Guerlain Faules aus dem Flakon

Mit dem Versprechen gegenüber der EU, mehr Frauen in den Aufsichtsrat zu hieven, lenkt der Parfümhersteller von eigenen Fehltritten ab.

  • Teilen per:
  • Teilen per:
Jean-Paul Guerlain, perfume Quelle: REUTERS

Seit 1828 steht Guerlain für eines der ältesten Parfümhäuser der Welt. Über 300 Düfte, darunter so legendäre wie Vol de Nuit, Shalimar und Ode, betören bis heute die Nasen der Welt.

Seit Anfang Mai steht das einstige Familienunternehmen aus Paris, das 1994 vom französischen Luxuskonzern LVMH (Louis Vuitton, Moët) übernommen wurde, für eine weitere Duftmarke. Im Beisein von EU-Kommissarin Viviane Reding unterschrieb Personalchefin Anne Gautier die Erklärung „Frauen in den Verwaltungsrat – ein Versprechen für Europa“. Darin verpflichtet sich das Unternehmen, den Aufsichtsrat bis 2015 zu 30 Prozent und bis 2020 zu 40 Prozent mit Frauen zu besetzen. Bisher hat außer Guerlain nur die spanische Unternehmensberatung FES Consulting Empresarial die Erklärung unterzeichnet.

Faule Bemerkungen

Doch Guerlains Bekenntnis zu mehr Frauen im eigenen Kontrollorgan riecht ziemlich faul. Die jüngste Vergangenheit der LVMH-Tochter legt den Verdacht -nahe, das „Versprechen“ solle vor allem das ramponierte Image reparieren und die erlittenen Umsatzeinbrüche wettmachen.

Schon 2002 stand das Unternehmen einmal am Pranger. Damals flog Guerlain wegen illegaler Beschäftigung von Mitarbeitern auf der Insel Mayotte im Indischen Ozean auf. Seit Oktober 2010 lautet der Vorwurf Rassismus. Grund ist ein Fernsehinterview des langjährigen Unternehmenslenkers und Chef-Parfümeurs Jean-Paul Guerlain, genannt „die Nase“. Der heute 74-Jährige schilderte vor der Kamera nicht nur, wie er einst das Parfüm Samsara kreiert hatte, um seine spätere erste Ehefrau Decia „herumzukriegen“. Der Senior ließ auch fallen, dass er dafür „wie ein Neger gearbeitet“ habe – wobei er nicht wisse, „ob Neger immer so gearbeitet haben“.

Mit der offenen Diffamierung Schwarzer löste Guerlain mehr als Empörung aus.
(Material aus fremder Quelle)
(** The end of the body: the output is complete, and one more empty chunk is given, or the
    stream is not ended, which is an error. *)
Lemma gzip_eof fed s :
  stream_at fed s -> stream_fed s -> valid fed ->
  exists s', if ended fed then DStream_feed_eof s = Ret (Ok (Some []), s')
             else exists e, DStream_feed_eof s = Ret (Err e, s').
Proof.
  intros [Hdst Hs] [g Hg] Hv. unfold DStream_feed_eof. rewrite Hg in *. set (g1 := gz_set_inner _ _).
  destruct (gz_read_dst_ok g1 (ds_dst s)) as (Hlen & _ & ->). set (len := bm_spare (reserve 8192 (ds_dst s))) in *.
  destruct (gz_at_read fed _ true len g1 ltac:(lia) Hv (gz_at_eof _ _ _ Hs)) as (more & Hp & Hr).
  assert (more = []) as -> by (apply (app_inv_head (plain fed)); by rewrite app_nil_r).
  destruct (gz_read len g1) as [[d|e] g2]; cbn [mbind run_bind].
  - destruct Hr as (_ & Hd & Hend). apply prefix_nil_inv in Hd as ->. destruct (Hend eq_refl) as [_ ->].
    unfold dst_take. cbn [bm_data bm_spare]. rewrite Hdst. by eexists.
  - destruct Hr as (_ & -> & _). by eexists _, _.
Qed.

(** The chunks of a body, up to the first one that brings no output. *)
Fixpoint gz_chunks (fed : bytes) (pieces : list bytes) : list bytes * bool :=
  match pieces with
  | [] => ([], false)
  | p :: pieces =>
      let new := drop (length (plain (G := G) fed)) (plain (G := G) (fed ++ p)) in
      if bool_decide (new = []) && negb (ended (G := G) (fed ++ p)) then ([], true)
      else let '(outs, failed) := gz_chunks (fed ++ p) pieces in (new :: outs, failed)
  end.
(* ===== verification/H1Writer.v ===== *)
(** * Writing responses (src/src/server/h1writer.rs)

    [H1Writer] renders the head of a response through the spare capacity of the output
    buffer, encodes the body behind it, and flushes the buffer to the socket.  The
    reason phrases of the [http] crate, the cached date, the contents of uninitialized
    memory and the spare capacity at hand are parameters. *)
From S2P Require Import Prelude StrLib Errors Http Response Decoder Transfer H1Reader PayloadType.
From S2P Require Import SharedBytes ServerHelpers ContentEncoder Pipeline.
Open Scope Z_scope.

(** ** The socket

    What successive [read], [write] and [shutdown] calls answer; [io_sent] collects
    the bytes the peer gets.  An answer [Ok n] to a write accepts at most [n] bytes; a
    script that has run out blocks. *)
Record Io : Type := mkIo {
  io_reads : socket;
  io_writes : list (result Z IoError);
  io_shutdowns : list (poll unit IoError);
  io_sent : bytes;
  io_closed : bool;
}.

Definition would_block : IoError := mkIoError WouldBlock "".

Definition set_io_reads v s := mkIo v (io_writes s) (io_shutdowns s) (io_sent s) (io_closed s).

Definition io_write (data : bytes) (s : Io) : result Z IoError * Io :=
  match io_writes s with
  | [] => (Err would_block, s)
  | Err e :: ws => (Err e, mkIo (io_reads s) ws (io_shutdowns s) (io_sent s) (io_closed s))
  | Ok n :: ws =>
      let n := Z.max 0 (Z.min n (lenZ data)) in
      (Ok n, mkIo (io_reads s) ws (io_shutdowns s) (io_sent s ++ takeZ n data) (io_closed s))
  end.

Definition io_shutdown (s : Io) : poll unit IoError * Io :=
  match io_shutdowns s with
  | [] => (NotReady, s)
  | r :: rs => (r, mkIo (io_reads s) (io_writes s) rs (io_sent s)
                     (io_closed s || match r with Ready _ => true | _ => false end))
  end.

Section Writing.
Context {H : Type} `{HM : HeaderMap H} {Z' : Type} `{CP : Compressor Z'} `{FF : F64FromStr} `{AL : Allocator}.
Context (canonical_reason : Z -> option bytes) (date uninit : bytes) (spare : bytes -> Z).
Notation Resp := (InnerHttpResponse H).
Notation Msg := (HttpInnerMessage H).
Notation Encoder := (ContentEncoder Z').

Definition AVERAGE_HEADER_SIZE : Z := 30.

Record H1Writer : Type := mkH1W {
  hw_started : bool;
  hw_upgrade : bool;
  hw_keepalive : bool;
  hw_disconnected : bool;
  hw_stream : Io;
  hw_encoder : Encoder;
  hw_written : Z;
  hw_headers_size : Z;
  hw_buffer : bytes;
  hw_buffer_capacity : Z;
}.

Definition set_hw_stream v w := mkH1W (hw_started w) (hw_upgrade w) (hw_keepalive w) (hw_disconnected w)
  v (hw_encoder w) (hw_written w) (hw_headers_size w) (hw_buffer w) (hw_buffer_capacity w).
Definition set_hw_encoder v w := mkH1W (hw_started w) (hw_upgrade w) (hw_keepalive w) (hw_disconnected w)
  (hw_stream w) v (hw_written w) (hw_headers_size w) (hw_buffer w) (hw_buffer_capacity w).
Definition set_hw_written v w := mkH1W (hw_started w) (hw_upgrade w) (hw_keepalive w) (hw_disconnected w)
  (hw_stream w) (hw_encoder w) v (hw_headers_size w) (hw_buffer w) (hw_buffer_capacity w).
Definition set_hw_headers_size v w := mkH1W (hw_started w) (hw_upgrade w) (hw_keepalive w) (hw_disconnected w)
  (hw_stream w) (hw_encoder w) (hw_written w) v (hw_buffer w) (hw_buffer_capacity w).
Definition set_hw_buffer v w := mkH1W (hw_started w) (hw_upgrade w) (hw_keepalive w) (hw_disconnected w)
  (hw_stream w) (hw_encoder w) (hw_written w) (hw_headers_size w) v (hw_buffer_capacity w).
Definition set_hw_capacity v w := mkH1W (hw_started w) (hw_upgrade w) (hw_keepalive w) (hw_disconnected w)
  (hw_stream w) (hw_encoder w) (hw_written w) (hw_headers_size w) (hw_buffer w) v.
Definition set_hw_flags s u k w := mkH1W s u k (hw_disconnected w)
  (hw_stream w) (hw_encoder w) (hw_written w) (hw_headers_size w) (hw_buffer w) (hw_buffer_capacity w).

Definition H1Writer_new (stream : Io) (buf : bytes) : H1Writer :=
  mkH1W false false false false stream ContentEncoder_empty 0 0 buf 0.

(** [reset], [disconnected], [keepalive]. *)
Definition h1_reset (w : H1Writer) : H1Writer :=
  mkH1W false false false false (hw_stream w) (hw_encoder w) 0 (hw_headers_size w) (hw_buffer w)
    (hw_buffer_capacity w).
Definition h1_disconnected (w : H1Writer) : H1Writer := set_hw_buffer [] w.
Definition h1_keepalive (w : H1Writer) : bool := hw_keepalive w && negb (hw_upgrade w).

(** The loop of [write_data]; the flag tells that the peer is gone. *)
Fixpoint write_data_loop (fuel : nat) (data : bytes) (written : Z) (s : Io)
  : run (result Z IoError * bool * Io) :=
  match fuel with
  | O => Timeout
  | S fuel =>
      if written <? lenZ data then
        match io_write (dropZ written data) s with
        | (Ok 0, s) => Ret (Err (mkIoError WriteZero ""), true, s)
        | (Ok n, s) => write_data_loop fuel data (written + n) s
        | (Err e, s) =>
            if decide (io_kind e = WouldBlock) then Ret (Ok written, false, s) else Ret (Err e, false, s)
        end
      else Ret (Ok written, false, s)
  end.

Definition write_data (data : bytes) (w : H1Writer) : run (result Z IoError * H1Writer) :=
  '(r, gone, s) ← write_data_loop (S (length data)) data 0 (hw_stream w);
  let w := set_hw_stream s w in
  Ret (r, if (gone : bool) then h1_disconnected w else w).

(** *** The head *)

(** [buf[pos..pos + src.len()].copy_from_slice(src)], where [pend] is what was written
    of [buf] so far and [cap] its length. *)
Definition slice_put (cap : Z) (src pend : bytes) : run bytes :=
  if lenZ pend + lenZ src <=? cap then Ret (pend ++ src) else Panic.

(** The loop over the headers. *)
Fixpoint write_headers (hs : list (bytes * bytes)) (is_bin has_date : bool) (remaining : Z)
    (pend : bytes) (buffer : BytesMut) : run (bool * bytes * BytesMut) :=
  match hs with
  | [] => Ret (has_date, pend, buffer)
  | (k, v) :: hs =>
      if is_bin && bool_decide (k = CONTENT_LENGTH)
      then write_headers hs false has_date remaining pend buffer
      else
        let has_date := has_date || bool_decide (k = DATE) in
        let len := lenZ k + lenZ v + 4 in
        '(remaining, pend, buffer) ←
          (if remaining <? len then
             buffer ← advance_mut pend buffer;
             let buffer := reserve len buffer in
             Ret (bm_spare buffer, [], buffer)
           else Ret (remaining, pend, buffer));
        pend ← slice_put (bm_spare buffer) k pend;
        pend ← slice_put (bm_spare buffer) (b#": ") pend;
        pend ← slice_put (bm_spare buffer) v pend;
        pend ← slice_put (bm_spare buffer) CRLF pend;
        remaining ← usize_sub remaining len;
        write_headers hs is_bin has_date remaining pend buffer
  end.

(** [WorkerSettings::set_date]. *)
Definition set_date (buffer : BytesMut) : run BytesMut :=
  extend_from_slice (b#"date: " ++ date ++ CRLF ++ CRLF) buffer.

(** The block [render message] of [start]. *)
Definition render_head (version : Version) (req : Msg) (msg : Resp) (body : Body) (buffer : BytesMut)
  : run BytesMut :=
  let reason := resp_reason canonical_reason msg in
  let headers := hm_iter (r_headers msg) in
  let '(is_bin, buffer) :=
    match body with
    | Body_Binary bytes_ =>
        (true, reserve (256 + lenZ headers * AVERAGE_HEADER_SIZE + Binary_len bytes_ + lenZ reason) buffer)
    | _ => (false, reserve (256 + lenZ headers * AVERAGE_HEADER_SIZE + lenZ reason) buffer)
    end in
  (* status line *)
  buffer ← write_status_line version (r_status msg) buffer;
  buffer ← extend_from_slice reason buffer;
  buffer ← match body with
           | Body_Empty =>
               if negb (bool_decide (msg_method req = HEAD))
               then put_slice (CRLF ++ b#"content-length: 0" ++ CRLF) buffer
               else put_slice CRLF buffer
           | Body_Binary bytes_ => write_content_length uninit (Binary_len bytes_) buffer
           | _ => put_slice CRLF buffer
           end;
  (* write headers *)
  '(has_date, pend, buffer) ← write_headers headers is_bin false (bm_spare buffer) [] buffer;
  buffer ← advance_mut pend buffer;
  (* optimized date header, set_date writes \r\n *)
  if negb (has_date : bool) then set_date buffer else extend_from_slice CRLF buffer.

(** The [connection] header. *)
Definition set_connection (version : Version) (upgrade keepalive : bool) (msg : Resp) : Resp :=
  if upgrade then insert_header CONNECTION (b#"upgrade") msg
  else if keepalive then
    if version_rank version <? version_rank HTTP_11
    then insert_header CONNECTION (b#"keep-alive") msg else msg
  else if version_rank HTTP_11 <=? version_rank version
    then insert_header CONNECTION (b#"close") msg else msg.

Definition h1_start (req : Msg) (msg : Resp) (encoding : ContentEncoding) (w : H1Writer)
  : run (result WriterState IoError * Resp * H1Writer) :=
  (* prepare task *)
  '(enc, msg) ← for_server req msg encoding;
  let w := set_hw_encoder enc (set_hw_buffer (ce_drop (hw_encoder w) (hw_buffer w)) w) in
  let keepalive := hw_keepalive w || default (msg_keep_alive req) (resp_keep_alive msg) in
  (* Connection upgrade *)
  let version := default (msg_version req) (r_version msg) in
  let upgrade := hw_upgrade w || resp_upgrade msg in
  let msg := set_connection version (resp_upgrade msg) keepalive msg in
  let w := set_hw_flags true upgrade keepalive w in
  let '(body, msg) := resp_replace_body Body_Empty msg in
  (* render message *)
  buffer ← render_head version req msg body (mkBM (hw_buffer w) (spare (hw_buffer w)));
  let w := set_hw_headers_size (lenZ (bm_data buffer) mod 2 ^ 32) (set_hw_buffer (bm_data buffer) w) in
  match body with
  | Body_Binary bytes_ =>
      let w := set_hw_written (Binary_len bytes_) w in
      '(r, enc, buf) ← ce_write bytes_ (hw_encoder w) (hw_buffer w);
      let w := set_hw_encoder enc (set_hw_buffer buf w) in
      Ret (match r with Ok _ => Ok WS_Done | Err e => Err e end, msg, w)
  | _ =>
      (* capacity, makes sense only for streaming or actor *)
      let w := set_hw_capacity (r_write_capacity msg) w in
      Ret (Ok WS_Done, (resp_replace_body body msg).2, w)
  end.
Antirassismusorganisationen demonstrierten vor den Geschäften und forderten zum Verzicht von Guerlain-Düften auf. Wirtschaftsministerin Christine Lagarde schloss sich der Kritik an. Einige Geschäfte mussten zeitweise schließen. Der Gescholtene selbst, der keine offizielle Funktion mehr im Unternehmen hat, muss sich für seinen Fehltritt im Februar 2012 vor Gericht verantworten. Der Versicherungskonzern Axa zahlte kürzlich 300 000 Euro an die LVMH-Tochter für die wirtschaftlichen Schäden, die der Alte mit seinem Ausfall gegen Schwarze Guerlain zufügte.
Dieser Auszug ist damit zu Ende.